高齢化時代の医療~どのような医療になるのか

地域医療構想が2025年問題を前に策定されています。団塊の世代が大挙して後期高齢者となる時代、生産年齢人口は減少し高齢者が圧倒的に増加する時代、医療はどうあるべきかを、真剣に検討するべき時でしょう。
山形県ではこの構想を受けて10年後に入院病床を約2500床ほど減らす予定です。この中には高齢者の療養病床160床も含まれます。つまり具合が悪くても高齢者は入院ではなく在宅療養を強いられることになります。そして在宅療養=往診の需要が山形県全体で1日あたり1030人増えるだろうといわれています。開業医が在宅医療を相当頑張らないと実現が困難な数字です。

急性期病院から回復期病院を経て在宅へ戻る。在宅では必要に応じて訪問診療や訪問看護、まだ訪問介護やデイサービス、ショートステイを利用し時にはレスパイト入院をしながら、悪化の際にはすぐ急性期病院を利用できる体制をとる~これらをスムースに適切に行っていくことが理想ですが—。
それにはマネージメントするケアマネさんの能力と努力が大事です。
どのような医療介護のサービスが適切で必要なものか、患者の状態の把握と家族のキーパーソンとの相談・交渉も必要です。

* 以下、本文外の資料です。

Lemma extendSingle_object_run n st t c P name :
  let h := st_heap st in
  callee h (VObj t) = Some Class ->
  get_prop h t "prototype" = VObj P ->
  c < length h ->
  is_fun h (VObj c) = false ->
  to_key (get_prop (extended_heap h c P) (S (S (length h))) "className") = Some name ->
  run (S n) (_extendSingle (VObj t) [VObj c]) st
  = Ret (VObj (S (length h)))
        (mkState (extended_heap h c P) (VBool false)
                 (<[name := VObj (S (length h))]> (st_classes st))
                 (st_log st) (st_warning st)).
Proof.
  intros h Ht HP Hc Hfun Hname.
  pose proof (callee_lt _ _ _ Ht) as Hlt.
  rewrite extendSingle_alloc. fold h. cbv zeta.
  unfold is_fun in *. rewrite callee_app by exact Hc.
  destruct (callee h (VObj c)); [discriminate|].
  set (cur := h ++ [_; _]).
  assert (Hagree : agree_upto c h (extension_start h P))
    by (apply agree_upto_app; exact Hc).
  destruct st as [h0 e cl lg w]. simpl in h. subst h. st_simpl.
  rewrite (build_prototype_run n t (S (length h0)) c P (S (S (length h0))) cur
             (extension_start h0 P)).
  - rewrite <- (enum_chain_agree _ _ c c [] Hagree).
    fold (extended_heap h0 c P).
    rewrite (register_class_run _ _ _ (S (S (length h0))) name); [reflexivity| |exact Hname].
    st_simpl. unfold extended_heap.
    destruct (extension_fold_spec (S (S (length h0))) c (enum_chain c h0 c [])
                (extension_start h0 P) (mkObj (Some P) [] None None))
      as (_ & Hother & _).
    + apply enum_chain_spec.
    + apply extension_start_target.
    + reflexivity.
    + lia.
    + rewrite <- (get_prop_agree "prototype" (extension_start h0 P) _ (S (length h0))).
      * rewrite get_prop_unfold, extension_start_type. reflexivity.
      * intros j Hj. symmetry. apply Hother; [|lia].
        rewrite extension_start_length. lia.
  - subst cur. rewrite callee_app by exact Hlt. exact Ht.
  - subst cur. rewrite <- HP. symmetry. apply get_prop_agree, agree_upto_app. exact Hlt.
  - subst cur. rewrite length_app. simpl. lia.
  - subst cur. rewrite length_app. simpl. lia.
  - subst cur. rewrite <- app_assoc. simpl app.
    etransitivity;
      [apply (store_app_new h0 _ 1 (type_object (length h0))); reflexivity|].
    reflexivity.
Qed.

(** ** The store after an extension *)

Section ExtendedHeap.
Variables (h : heap) (c P : loc).
Hypotheses (Hc : c < length h) (HP : P < length h).
Let L := length h.
Let fin := extended_heap h c P.
Let keys := enum_chain c h c [].

Lemma extended_heap_facts :
  3 + L <= length fin
  /\ (forall j, j <= S L -> fin !! j = extension_start h P !! j)
  /\ exists ps,
       fin !! S (S L) = Some (mkObj (Some P) ps None None)
       /\ (forall key, key ∉ keys -> assoc key ps = None)
       /\ (forall key, key ∈ keys -> (forall d, get_prop h c key <> VObj d) ->
             exists e, assoc key ps = Some (mkProp (get_prop h c key) e)).
Proof.
  assert (Hagree : agree_upto c h (extension_start h P))
    by (apply agree_upto_app; exact Hc).
  destruct (extension_fold_spec (S (S L)) c keys (extension_start h P)
              (mkObj (Some P) [] None None))
    as (Hlen & Hother & ps & Hps & Hout & Hin).
  - apply enum_chain_spec.
  - apply extension_start_target.
  - reflexivity.
  - subst L. lia.
  - rewrite extension_start_length in *. split; [exact Hlen|]. split.
    + intros j Hj. apply Hother; subst L; lia.
    + exists ps. split; [exact Hps|]. split; [exact Hout|].
      intros key Hkey Hprim.
      rewrite (get_prop_agree key _ _ c Hagree) in Hprim |- *. auto.
Qed.

Lemma extended_heap_old j : j < L -> fin !! j = h !! j.
Proof.
  intros Hj. destruct extended_heap_facts as (_ & Hlow & _).
  rewrite Hlow by lia. apply extension_start_old. exact Hj.
Qed.

Lemma extended_heap_type : fin !! S L = Some (type_object (S (S L))).
Proof.
  destruct extended_heap_facts as (_ & Hlow & _).
  rewrite Hlow by lia. apply extension_start_type.
Qed.

Lemma extended_heap_agree j : j < L -> agree_upto j h fin.
Proof. intros Hj i Hi. symmetry. apply extended_heap_old. lia. Qed.

Lemma extended_heap_callee : callee fin (VObj (S L)) = Some Class.
Proof. simpl. rewrite extended_heap_type. reflexivity. Qed.

Lemma extended_heap_static key :
  get_prop fin (S L) key
  = match own (type_object (S (S L))) key with
    | Some p => pval p
    | None => get_prop fin funproto key
    end.
Proof.
  rewrite get_prop_unfold, extended_heap_type.
  destruct (own _ key); [reflexivity|].
  unfold parent_of. rewrite extended_heap_type. simpl proto. cbv beta iota.
  destruct (funproto <? S L)%nat eqn:E; [reflexivity|].
  apply Nat.ltb_ge in E. unfold funproto in E. lia.
Qed.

住み慣れた町で住み慣れた環境でできるだけ長く暮らすのは理想ではありますが、現実はそう甘くなく、高齢者夫婦の家族が老々介護を行っていたり、配偶者が認知症でありパートナーが必死の思いで在宅介護を続けている認々介護も多く見受けられます。これら高齢者の子息たちは、離れて暮らしている場合も多く、まして若い夫婦でも共働きで介護力としてはあてにできないことも多いようです。子育て世代は経済的にも余裕がない人たちが多いのです。さらに最近は離婚により母子家庭、父子家庭も増えており経済的に苦しく、貧困といってもおかしくない生活を送っています。
これらを考慮すれば、国が提唱する「地域で支える社会」といってもできることには限界があることを認識してほしいと思わざるをえません。